Task details:
Transcribe the data below verbatim from the line with "change (uri_path _) with HANDSHAKE_RPC." to the line with "Lemma unserved_dial v". Include both of those lines.

Stored dataset items:
☆ ☆ ☆ ☆ ☆ ☆ ☆
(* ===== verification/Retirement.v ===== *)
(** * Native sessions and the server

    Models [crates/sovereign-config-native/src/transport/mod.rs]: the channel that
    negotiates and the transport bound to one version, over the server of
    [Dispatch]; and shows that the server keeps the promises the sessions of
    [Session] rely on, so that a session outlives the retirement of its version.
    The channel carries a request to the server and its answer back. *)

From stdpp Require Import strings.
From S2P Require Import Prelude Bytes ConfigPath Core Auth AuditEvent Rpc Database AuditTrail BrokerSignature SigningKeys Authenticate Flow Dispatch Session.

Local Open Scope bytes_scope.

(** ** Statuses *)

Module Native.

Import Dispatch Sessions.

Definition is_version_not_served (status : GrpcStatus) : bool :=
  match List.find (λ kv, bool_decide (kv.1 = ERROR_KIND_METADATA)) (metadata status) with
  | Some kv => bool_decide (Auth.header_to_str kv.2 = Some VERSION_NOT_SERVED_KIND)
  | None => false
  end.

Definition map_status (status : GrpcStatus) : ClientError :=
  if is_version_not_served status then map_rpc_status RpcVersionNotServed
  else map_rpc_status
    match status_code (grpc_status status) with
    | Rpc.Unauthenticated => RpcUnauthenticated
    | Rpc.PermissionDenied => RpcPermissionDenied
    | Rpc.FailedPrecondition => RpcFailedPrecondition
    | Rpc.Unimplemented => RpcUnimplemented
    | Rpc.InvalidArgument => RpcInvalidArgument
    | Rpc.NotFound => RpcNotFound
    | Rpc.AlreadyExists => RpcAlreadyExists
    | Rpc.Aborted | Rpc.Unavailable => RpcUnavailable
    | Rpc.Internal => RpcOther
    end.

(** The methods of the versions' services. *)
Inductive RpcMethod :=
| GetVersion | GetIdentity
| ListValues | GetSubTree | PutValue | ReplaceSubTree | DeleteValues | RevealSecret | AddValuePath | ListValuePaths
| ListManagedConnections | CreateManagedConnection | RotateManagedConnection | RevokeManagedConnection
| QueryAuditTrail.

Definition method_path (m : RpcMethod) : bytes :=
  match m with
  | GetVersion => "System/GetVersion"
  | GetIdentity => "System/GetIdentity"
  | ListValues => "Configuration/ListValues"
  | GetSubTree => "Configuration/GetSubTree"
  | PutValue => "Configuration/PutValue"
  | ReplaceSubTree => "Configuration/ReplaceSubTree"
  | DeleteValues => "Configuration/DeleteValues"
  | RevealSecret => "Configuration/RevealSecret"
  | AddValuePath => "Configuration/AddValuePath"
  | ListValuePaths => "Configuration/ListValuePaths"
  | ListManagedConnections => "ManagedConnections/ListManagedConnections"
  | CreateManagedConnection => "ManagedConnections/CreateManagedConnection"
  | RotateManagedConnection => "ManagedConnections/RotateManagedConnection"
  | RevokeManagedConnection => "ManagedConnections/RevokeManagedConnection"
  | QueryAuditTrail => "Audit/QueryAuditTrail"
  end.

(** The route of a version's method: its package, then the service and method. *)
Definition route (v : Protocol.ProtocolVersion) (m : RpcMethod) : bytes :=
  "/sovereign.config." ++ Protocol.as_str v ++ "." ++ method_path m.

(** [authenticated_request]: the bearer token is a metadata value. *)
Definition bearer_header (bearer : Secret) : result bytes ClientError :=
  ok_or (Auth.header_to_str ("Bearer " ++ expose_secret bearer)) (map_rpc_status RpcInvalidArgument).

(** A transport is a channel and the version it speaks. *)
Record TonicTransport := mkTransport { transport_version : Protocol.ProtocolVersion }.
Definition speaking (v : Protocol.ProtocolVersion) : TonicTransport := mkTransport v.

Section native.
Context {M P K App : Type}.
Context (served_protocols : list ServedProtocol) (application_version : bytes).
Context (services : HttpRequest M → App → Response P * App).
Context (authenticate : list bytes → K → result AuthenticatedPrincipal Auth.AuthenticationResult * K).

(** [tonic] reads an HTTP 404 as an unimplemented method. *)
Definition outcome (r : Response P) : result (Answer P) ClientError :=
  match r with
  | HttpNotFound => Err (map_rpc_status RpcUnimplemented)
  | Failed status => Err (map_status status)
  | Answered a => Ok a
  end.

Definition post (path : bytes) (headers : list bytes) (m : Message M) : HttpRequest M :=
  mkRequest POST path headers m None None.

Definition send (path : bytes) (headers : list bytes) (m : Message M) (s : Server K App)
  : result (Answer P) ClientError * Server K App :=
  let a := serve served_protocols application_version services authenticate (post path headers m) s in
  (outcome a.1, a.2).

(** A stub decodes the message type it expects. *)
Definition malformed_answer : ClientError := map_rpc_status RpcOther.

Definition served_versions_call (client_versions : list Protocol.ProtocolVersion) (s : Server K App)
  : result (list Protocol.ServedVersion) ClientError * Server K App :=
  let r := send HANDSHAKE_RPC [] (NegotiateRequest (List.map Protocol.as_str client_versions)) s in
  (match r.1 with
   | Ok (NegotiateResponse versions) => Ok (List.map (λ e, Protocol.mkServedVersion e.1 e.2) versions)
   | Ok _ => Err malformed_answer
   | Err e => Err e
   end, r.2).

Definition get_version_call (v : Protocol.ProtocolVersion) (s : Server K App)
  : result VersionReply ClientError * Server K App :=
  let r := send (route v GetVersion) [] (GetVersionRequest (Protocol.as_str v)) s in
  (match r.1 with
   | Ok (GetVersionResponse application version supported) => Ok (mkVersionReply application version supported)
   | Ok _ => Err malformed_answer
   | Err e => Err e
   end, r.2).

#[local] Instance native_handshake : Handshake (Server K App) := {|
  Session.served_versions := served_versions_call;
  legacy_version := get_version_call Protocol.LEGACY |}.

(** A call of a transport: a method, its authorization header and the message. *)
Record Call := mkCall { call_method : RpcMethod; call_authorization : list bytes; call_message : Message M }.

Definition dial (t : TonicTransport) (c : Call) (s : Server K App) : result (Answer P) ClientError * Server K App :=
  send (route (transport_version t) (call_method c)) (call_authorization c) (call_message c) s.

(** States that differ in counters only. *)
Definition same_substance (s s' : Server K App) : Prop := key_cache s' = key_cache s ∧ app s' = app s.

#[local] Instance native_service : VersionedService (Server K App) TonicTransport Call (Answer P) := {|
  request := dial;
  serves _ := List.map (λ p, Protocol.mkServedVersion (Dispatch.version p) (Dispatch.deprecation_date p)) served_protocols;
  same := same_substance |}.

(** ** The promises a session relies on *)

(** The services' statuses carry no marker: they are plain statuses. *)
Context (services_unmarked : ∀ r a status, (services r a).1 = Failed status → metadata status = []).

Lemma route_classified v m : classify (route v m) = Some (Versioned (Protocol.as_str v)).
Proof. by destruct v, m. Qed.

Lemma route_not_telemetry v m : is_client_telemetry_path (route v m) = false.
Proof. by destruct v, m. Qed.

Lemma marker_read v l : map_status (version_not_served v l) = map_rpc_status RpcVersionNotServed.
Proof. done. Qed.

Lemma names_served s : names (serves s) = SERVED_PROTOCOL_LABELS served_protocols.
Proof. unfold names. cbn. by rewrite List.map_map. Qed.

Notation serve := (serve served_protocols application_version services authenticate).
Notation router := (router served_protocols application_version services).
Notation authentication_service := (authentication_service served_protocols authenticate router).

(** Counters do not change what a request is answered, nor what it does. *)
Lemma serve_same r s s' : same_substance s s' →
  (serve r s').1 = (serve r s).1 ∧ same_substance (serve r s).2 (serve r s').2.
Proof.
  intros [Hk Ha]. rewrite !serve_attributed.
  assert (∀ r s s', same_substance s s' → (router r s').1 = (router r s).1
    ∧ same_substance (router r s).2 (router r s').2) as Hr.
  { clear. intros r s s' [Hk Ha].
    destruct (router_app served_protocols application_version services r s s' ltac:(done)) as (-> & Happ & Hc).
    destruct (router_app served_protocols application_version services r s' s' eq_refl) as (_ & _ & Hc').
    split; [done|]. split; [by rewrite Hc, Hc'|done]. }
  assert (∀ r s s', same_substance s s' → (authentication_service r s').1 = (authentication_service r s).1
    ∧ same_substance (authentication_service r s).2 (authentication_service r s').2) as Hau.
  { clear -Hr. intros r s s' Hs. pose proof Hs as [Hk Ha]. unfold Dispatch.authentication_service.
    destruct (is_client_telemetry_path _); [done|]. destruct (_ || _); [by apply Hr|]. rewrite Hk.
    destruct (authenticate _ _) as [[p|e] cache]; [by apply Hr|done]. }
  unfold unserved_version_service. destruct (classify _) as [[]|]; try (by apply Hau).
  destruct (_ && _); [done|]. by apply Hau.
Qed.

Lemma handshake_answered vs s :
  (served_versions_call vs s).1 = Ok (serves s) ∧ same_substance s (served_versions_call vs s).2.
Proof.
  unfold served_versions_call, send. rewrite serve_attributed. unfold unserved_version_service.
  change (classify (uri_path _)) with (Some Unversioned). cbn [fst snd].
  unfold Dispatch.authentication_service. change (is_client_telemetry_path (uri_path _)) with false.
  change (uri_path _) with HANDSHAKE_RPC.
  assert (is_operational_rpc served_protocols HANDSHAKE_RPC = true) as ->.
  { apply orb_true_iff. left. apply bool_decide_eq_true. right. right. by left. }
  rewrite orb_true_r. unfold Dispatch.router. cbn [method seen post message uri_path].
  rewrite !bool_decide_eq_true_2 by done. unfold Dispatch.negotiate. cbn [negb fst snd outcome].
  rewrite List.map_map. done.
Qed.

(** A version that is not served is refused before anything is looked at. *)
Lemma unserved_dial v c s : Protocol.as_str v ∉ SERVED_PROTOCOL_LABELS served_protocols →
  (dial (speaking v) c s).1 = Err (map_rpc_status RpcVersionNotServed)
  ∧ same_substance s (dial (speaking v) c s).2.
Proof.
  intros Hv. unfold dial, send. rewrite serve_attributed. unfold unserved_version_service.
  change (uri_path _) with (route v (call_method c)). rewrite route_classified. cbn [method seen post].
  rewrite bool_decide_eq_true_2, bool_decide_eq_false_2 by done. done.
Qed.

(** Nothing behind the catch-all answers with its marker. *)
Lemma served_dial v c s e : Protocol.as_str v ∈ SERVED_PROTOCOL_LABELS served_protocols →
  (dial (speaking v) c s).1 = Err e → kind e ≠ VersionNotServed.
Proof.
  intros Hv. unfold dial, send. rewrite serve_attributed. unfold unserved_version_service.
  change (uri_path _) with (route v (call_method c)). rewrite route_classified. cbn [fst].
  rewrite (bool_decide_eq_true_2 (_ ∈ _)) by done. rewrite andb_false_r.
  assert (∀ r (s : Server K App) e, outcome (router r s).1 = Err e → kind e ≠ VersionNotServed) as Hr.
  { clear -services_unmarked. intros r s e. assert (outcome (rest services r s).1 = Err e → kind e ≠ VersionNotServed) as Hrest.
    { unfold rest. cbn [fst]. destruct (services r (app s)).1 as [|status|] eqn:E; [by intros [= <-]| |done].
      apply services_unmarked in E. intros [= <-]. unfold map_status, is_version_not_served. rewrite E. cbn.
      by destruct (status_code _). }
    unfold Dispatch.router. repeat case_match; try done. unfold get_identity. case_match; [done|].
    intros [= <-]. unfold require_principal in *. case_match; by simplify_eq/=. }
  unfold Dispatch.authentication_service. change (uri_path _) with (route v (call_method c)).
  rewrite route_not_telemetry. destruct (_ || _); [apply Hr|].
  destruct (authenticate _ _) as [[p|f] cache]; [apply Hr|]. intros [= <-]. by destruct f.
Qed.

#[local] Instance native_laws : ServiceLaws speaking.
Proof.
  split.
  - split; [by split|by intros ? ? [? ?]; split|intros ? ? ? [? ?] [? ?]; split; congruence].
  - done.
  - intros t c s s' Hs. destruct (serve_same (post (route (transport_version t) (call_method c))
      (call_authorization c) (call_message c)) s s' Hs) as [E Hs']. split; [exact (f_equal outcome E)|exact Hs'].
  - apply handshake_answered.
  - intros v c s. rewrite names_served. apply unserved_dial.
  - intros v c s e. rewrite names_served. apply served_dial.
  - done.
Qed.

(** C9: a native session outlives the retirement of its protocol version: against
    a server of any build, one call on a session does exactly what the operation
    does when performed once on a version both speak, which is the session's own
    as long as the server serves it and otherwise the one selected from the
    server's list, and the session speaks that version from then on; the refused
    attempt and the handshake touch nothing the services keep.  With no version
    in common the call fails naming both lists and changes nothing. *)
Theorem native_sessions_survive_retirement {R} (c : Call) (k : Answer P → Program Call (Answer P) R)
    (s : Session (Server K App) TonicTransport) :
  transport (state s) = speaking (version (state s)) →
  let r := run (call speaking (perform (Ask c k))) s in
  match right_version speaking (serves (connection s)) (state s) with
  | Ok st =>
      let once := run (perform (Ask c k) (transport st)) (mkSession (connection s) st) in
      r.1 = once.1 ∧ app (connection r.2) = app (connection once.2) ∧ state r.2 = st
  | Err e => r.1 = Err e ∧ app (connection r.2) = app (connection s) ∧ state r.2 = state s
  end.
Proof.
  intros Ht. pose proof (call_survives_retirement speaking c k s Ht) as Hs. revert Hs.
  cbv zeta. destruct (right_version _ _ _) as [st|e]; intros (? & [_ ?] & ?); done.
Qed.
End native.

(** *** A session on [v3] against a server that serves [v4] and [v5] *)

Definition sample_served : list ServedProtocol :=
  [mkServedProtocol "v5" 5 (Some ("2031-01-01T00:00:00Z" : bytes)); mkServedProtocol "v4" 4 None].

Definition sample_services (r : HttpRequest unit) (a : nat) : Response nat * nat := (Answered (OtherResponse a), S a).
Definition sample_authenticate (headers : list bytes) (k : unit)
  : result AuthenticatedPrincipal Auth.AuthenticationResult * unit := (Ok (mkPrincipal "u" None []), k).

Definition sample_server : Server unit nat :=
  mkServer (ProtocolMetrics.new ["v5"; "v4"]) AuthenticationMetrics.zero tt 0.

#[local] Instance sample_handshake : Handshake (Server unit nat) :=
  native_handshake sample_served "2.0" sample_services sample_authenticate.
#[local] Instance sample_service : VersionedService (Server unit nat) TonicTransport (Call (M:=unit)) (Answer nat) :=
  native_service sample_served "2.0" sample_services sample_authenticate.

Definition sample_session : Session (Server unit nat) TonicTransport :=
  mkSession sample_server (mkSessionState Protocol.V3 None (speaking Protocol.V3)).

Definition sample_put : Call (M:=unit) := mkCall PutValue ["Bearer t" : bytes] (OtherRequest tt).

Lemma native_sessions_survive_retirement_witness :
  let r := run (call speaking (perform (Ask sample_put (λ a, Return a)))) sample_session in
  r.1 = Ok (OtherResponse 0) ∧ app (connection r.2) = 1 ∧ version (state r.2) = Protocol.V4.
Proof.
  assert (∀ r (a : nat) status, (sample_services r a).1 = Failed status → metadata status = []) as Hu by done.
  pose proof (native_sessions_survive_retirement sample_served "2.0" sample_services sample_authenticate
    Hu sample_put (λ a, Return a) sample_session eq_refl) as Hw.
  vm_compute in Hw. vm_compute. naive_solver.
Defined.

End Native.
☆ ☆ ☆ ☆ ☆ ☆ ☆
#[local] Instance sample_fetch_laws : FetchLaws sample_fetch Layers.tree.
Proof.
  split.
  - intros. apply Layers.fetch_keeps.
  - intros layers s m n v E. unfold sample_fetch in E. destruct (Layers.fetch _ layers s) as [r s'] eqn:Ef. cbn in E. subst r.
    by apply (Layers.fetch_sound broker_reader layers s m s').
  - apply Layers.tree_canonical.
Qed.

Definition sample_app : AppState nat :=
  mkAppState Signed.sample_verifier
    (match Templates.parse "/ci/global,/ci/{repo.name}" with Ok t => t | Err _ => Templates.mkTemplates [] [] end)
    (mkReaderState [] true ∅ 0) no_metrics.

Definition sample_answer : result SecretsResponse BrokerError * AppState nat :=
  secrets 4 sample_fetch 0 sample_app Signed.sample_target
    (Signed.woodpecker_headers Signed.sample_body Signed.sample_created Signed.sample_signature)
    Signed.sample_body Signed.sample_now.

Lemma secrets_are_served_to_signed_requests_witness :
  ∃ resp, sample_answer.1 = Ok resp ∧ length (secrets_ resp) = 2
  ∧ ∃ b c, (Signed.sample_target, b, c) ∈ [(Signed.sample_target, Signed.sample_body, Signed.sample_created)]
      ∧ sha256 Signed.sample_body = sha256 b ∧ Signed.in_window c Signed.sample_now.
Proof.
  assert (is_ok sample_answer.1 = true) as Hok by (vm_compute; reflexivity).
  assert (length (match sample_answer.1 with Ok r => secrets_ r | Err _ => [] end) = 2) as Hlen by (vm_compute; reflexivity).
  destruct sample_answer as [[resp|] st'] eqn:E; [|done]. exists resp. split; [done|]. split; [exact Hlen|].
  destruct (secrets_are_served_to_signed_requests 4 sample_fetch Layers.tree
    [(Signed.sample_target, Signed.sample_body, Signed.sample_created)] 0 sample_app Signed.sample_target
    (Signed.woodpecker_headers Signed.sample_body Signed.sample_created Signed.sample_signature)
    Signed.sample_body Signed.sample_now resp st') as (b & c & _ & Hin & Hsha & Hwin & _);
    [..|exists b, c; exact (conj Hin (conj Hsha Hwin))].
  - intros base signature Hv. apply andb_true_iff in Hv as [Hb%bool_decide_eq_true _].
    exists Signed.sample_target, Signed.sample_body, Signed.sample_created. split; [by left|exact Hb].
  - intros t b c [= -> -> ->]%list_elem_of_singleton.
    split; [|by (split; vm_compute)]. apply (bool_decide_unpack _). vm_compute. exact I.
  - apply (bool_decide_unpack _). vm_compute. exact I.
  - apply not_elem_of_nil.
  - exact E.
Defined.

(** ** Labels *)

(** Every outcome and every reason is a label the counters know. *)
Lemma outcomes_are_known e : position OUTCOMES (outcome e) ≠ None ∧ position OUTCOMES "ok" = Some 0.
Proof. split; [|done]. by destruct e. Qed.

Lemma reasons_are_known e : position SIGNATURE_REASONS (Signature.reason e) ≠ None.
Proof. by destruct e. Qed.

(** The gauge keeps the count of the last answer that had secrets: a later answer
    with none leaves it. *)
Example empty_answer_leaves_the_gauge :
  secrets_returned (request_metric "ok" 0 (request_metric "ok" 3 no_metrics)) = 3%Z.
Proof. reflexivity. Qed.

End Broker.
☆ ☆ ☆ ☆ ☆ ☆ ☆
Task solution:
  change (uri_path _) with HANDSHAKE_RPC.
  assert (is_operational_rpc served_protocols HANDSHAKE_RPC = true) as ->.
  { apply orb_true_iff. left. apply bool_decide_eq_true. right. right. by left. }
  rewrite orb_true_r. unfold Dispatch.router. cbn [method seen post message uri_path].
  rewrite !bool_decide_eq_true_2 by done. unfold Dispatch.negotiate. cbn [negb fst snd outcome].
  rewrite List.map_map. done.
Qed.

(** A version that is not served is refused before anything is looked at. *)
Lemma unserved_dial v c s : Protocol.as_str v ∉ SERVED_PROTOCOL_LABELS served_protocols →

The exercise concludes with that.